[Collected data entries]
◇ ◇ ◇ ◇

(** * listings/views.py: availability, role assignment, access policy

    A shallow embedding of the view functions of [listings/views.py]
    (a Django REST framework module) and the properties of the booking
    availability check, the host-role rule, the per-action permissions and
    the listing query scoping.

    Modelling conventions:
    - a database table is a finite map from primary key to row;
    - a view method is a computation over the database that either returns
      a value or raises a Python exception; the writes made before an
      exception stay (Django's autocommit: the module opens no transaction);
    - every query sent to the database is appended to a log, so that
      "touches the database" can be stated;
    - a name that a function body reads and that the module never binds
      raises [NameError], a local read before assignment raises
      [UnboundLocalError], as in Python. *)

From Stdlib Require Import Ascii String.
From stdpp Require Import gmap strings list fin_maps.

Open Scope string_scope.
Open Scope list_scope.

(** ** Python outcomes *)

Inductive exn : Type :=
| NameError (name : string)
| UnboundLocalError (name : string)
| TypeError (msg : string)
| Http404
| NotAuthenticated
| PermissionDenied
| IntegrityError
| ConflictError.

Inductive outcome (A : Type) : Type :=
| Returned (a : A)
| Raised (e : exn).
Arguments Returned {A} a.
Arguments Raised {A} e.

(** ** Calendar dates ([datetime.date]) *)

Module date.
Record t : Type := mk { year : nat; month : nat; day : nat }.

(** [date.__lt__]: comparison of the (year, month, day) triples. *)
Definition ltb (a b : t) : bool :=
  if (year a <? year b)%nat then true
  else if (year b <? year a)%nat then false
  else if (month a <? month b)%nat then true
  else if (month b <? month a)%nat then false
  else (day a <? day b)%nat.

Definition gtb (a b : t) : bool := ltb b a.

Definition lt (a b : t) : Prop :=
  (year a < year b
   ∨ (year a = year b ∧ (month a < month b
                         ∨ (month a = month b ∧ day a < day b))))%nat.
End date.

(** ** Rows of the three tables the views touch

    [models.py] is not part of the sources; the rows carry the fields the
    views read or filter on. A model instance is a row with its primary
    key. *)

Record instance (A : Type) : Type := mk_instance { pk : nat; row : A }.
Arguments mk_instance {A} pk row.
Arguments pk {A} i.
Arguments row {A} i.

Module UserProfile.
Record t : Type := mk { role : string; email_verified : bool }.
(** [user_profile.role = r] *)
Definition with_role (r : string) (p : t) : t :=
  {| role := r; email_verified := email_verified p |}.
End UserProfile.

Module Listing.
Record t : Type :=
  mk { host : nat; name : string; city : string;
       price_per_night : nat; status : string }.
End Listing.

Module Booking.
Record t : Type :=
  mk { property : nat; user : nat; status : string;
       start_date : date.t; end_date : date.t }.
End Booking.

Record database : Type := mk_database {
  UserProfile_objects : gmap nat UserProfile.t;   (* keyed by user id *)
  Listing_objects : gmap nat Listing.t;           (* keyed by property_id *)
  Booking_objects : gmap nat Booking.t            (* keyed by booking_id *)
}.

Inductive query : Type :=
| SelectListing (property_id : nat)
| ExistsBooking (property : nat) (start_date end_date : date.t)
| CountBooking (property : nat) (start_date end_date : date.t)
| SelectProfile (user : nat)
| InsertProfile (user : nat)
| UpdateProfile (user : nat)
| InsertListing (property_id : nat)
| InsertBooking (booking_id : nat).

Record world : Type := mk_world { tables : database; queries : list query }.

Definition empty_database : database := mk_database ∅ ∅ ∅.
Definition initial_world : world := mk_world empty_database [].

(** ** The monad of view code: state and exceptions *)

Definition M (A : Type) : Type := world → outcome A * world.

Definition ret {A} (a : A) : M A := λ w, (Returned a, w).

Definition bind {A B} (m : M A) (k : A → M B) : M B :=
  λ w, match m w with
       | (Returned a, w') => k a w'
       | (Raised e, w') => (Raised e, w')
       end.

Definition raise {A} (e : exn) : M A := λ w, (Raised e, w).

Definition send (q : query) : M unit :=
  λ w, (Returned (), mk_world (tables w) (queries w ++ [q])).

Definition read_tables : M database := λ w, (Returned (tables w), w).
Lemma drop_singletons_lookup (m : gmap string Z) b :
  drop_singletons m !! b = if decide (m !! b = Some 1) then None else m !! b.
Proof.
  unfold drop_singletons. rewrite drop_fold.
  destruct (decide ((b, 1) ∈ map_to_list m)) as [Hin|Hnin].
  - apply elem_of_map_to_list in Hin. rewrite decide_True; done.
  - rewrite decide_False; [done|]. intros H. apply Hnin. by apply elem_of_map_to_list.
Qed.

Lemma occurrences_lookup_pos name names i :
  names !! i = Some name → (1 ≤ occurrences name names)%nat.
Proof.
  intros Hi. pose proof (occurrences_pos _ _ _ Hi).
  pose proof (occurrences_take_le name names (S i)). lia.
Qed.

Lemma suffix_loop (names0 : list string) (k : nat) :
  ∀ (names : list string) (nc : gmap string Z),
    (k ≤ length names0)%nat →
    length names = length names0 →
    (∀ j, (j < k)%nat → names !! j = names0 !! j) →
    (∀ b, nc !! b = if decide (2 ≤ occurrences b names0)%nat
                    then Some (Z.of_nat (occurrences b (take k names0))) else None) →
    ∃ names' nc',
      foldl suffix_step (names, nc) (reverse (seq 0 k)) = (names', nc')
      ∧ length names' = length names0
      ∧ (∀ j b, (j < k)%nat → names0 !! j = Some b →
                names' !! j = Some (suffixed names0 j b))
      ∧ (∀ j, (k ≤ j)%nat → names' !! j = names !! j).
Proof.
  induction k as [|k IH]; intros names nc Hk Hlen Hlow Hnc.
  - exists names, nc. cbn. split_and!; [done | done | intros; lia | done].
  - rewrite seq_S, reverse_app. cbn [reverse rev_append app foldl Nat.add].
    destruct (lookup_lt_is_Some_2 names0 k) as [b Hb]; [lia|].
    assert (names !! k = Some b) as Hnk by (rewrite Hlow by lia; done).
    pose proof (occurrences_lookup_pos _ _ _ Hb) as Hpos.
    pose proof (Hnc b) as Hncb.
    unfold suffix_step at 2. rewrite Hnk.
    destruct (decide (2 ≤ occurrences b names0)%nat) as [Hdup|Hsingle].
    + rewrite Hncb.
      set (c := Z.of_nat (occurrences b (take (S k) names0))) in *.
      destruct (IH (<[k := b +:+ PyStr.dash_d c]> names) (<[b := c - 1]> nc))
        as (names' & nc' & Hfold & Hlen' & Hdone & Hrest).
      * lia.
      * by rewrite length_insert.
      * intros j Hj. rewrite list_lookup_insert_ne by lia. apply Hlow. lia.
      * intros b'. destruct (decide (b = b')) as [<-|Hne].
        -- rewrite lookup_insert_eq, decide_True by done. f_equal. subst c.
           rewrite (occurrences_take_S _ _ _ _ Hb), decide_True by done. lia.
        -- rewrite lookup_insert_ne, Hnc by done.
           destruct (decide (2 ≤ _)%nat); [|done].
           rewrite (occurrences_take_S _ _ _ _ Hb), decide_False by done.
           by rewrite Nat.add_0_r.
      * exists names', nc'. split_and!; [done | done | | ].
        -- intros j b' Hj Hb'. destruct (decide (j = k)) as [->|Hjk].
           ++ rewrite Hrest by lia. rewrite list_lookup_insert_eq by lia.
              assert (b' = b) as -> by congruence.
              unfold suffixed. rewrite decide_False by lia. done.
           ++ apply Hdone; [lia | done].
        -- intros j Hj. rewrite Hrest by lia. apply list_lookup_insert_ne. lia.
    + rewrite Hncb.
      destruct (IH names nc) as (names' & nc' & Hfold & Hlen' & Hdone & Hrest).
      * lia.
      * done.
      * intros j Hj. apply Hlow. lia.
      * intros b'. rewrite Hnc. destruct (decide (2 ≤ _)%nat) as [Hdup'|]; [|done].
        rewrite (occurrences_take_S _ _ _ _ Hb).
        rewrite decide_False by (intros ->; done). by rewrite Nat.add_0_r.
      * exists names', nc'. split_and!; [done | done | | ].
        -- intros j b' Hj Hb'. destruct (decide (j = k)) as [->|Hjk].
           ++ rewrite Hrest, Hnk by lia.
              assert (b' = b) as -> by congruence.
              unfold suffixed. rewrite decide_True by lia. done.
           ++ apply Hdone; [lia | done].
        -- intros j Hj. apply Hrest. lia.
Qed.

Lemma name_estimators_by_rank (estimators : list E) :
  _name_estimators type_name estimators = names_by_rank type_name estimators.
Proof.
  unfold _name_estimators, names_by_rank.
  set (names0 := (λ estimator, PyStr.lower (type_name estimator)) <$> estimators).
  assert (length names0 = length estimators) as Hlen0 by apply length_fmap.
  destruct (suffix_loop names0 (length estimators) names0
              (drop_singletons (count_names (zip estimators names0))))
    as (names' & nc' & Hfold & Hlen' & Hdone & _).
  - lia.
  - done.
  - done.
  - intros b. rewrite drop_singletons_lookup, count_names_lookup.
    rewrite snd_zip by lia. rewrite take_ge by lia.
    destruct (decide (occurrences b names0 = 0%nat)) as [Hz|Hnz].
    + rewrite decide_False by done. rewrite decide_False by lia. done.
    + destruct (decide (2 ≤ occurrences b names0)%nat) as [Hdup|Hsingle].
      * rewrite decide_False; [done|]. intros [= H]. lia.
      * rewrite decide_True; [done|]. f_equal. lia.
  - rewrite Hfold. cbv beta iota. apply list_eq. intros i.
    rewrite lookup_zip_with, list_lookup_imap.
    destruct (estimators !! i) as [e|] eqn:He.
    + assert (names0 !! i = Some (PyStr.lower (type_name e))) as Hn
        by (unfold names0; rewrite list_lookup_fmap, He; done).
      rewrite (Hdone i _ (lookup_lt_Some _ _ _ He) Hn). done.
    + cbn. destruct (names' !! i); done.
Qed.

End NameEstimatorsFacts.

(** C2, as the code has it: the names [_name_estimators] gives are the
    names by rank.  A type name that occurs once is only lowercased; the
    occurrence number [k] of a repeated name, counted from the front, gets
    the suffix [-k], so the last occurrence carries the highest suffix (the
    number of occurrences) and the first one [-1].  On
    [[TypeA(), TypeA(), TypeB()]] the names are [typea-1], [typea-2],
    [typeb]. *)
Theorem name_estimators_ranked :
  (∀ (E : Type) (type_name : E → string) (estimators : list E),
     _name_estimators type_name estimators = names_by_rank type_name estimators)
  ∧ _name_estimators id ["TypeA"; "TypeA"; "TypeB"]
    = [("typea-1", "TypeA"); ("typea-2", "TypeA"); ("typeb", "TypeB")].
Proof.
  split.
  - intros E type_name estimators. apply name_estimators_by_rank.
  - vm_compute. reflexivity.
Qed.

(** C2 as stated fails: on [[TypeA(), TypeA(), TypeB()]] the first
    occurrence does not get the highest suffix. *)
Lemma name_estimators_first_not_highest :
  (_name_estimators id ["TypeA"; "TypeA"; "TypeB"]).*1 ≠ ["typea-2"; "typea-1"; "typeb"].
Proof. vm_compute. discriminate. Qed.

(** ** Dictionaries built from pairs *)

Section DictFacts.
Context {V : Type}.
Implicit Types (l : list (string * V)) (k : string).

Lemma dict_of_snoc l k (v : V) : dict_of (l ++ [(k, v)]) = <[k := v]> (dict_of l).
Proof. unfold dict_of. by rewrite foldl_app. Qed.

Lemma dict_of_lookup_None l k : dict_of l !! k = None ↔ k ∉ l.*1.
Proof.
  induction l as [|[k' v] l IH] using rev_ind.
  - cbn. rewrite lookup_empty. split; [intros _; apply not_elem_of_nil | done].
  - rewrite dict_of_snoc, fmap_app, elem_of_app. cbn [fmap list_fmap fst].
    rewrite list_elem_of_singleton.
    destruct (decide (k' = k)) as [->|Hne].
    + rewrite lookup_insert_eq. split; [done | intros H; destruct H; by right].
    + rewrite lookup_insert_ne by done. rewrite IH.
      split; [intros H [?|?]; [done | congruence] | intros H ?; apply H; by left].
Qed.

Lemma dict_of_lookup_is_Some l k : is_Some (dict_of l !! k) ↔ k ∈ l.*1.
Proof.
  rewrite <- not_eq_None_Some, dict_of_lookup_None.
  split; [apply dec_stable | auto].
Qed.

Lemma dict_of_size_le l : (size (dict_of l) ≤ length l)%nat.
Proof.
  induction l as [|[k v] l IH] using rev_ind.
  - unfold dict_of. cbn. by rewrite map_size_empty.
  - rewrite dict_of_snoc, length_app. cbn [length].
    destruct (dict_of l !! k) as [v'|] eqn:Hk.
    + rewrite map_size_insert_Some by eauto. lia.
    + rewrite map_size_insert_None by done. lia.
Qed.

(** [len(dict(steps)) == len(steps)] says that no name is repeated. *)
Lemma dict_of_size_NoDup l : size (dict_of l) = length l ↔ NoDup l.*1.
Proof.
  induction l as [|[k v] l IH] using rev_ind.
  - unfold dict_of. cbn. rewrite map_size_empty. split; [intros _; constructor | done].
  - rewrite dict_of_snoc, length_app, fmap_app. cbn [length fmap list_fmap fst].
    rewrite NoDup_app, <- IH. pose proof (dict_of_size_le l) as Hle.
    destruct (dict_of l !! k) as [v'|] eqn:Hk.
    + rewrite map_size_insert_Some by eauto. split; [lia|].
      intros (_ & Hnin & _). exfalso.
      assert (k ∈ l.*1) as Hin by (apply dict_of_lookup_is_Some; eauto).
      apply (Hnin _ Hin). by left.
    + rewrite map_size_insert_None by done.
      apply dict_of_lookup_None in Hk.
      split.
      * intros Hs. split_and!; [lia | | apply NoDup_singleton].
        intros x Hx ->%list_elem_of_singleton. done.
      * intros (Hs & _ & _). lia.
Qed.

◇ ◇ ◇ ◇

#### [ACTIVITY]
Reprint exactly the lines above that start at the one with "(a Django REST" and end at the one with "a value or raises", keeping both and adding none.

#### [ANSWER BOX]
    (a Django REST framework module) and the properties of the booking
    availability check, the host-role rule, the per-action permissions and
    the listing query scoping.

    Modelling conventions:
    - a database table is a finite map from primary key to row;
    - a view method is a computation over the database that either returns
      a value or raises a Python exception; the writes made before an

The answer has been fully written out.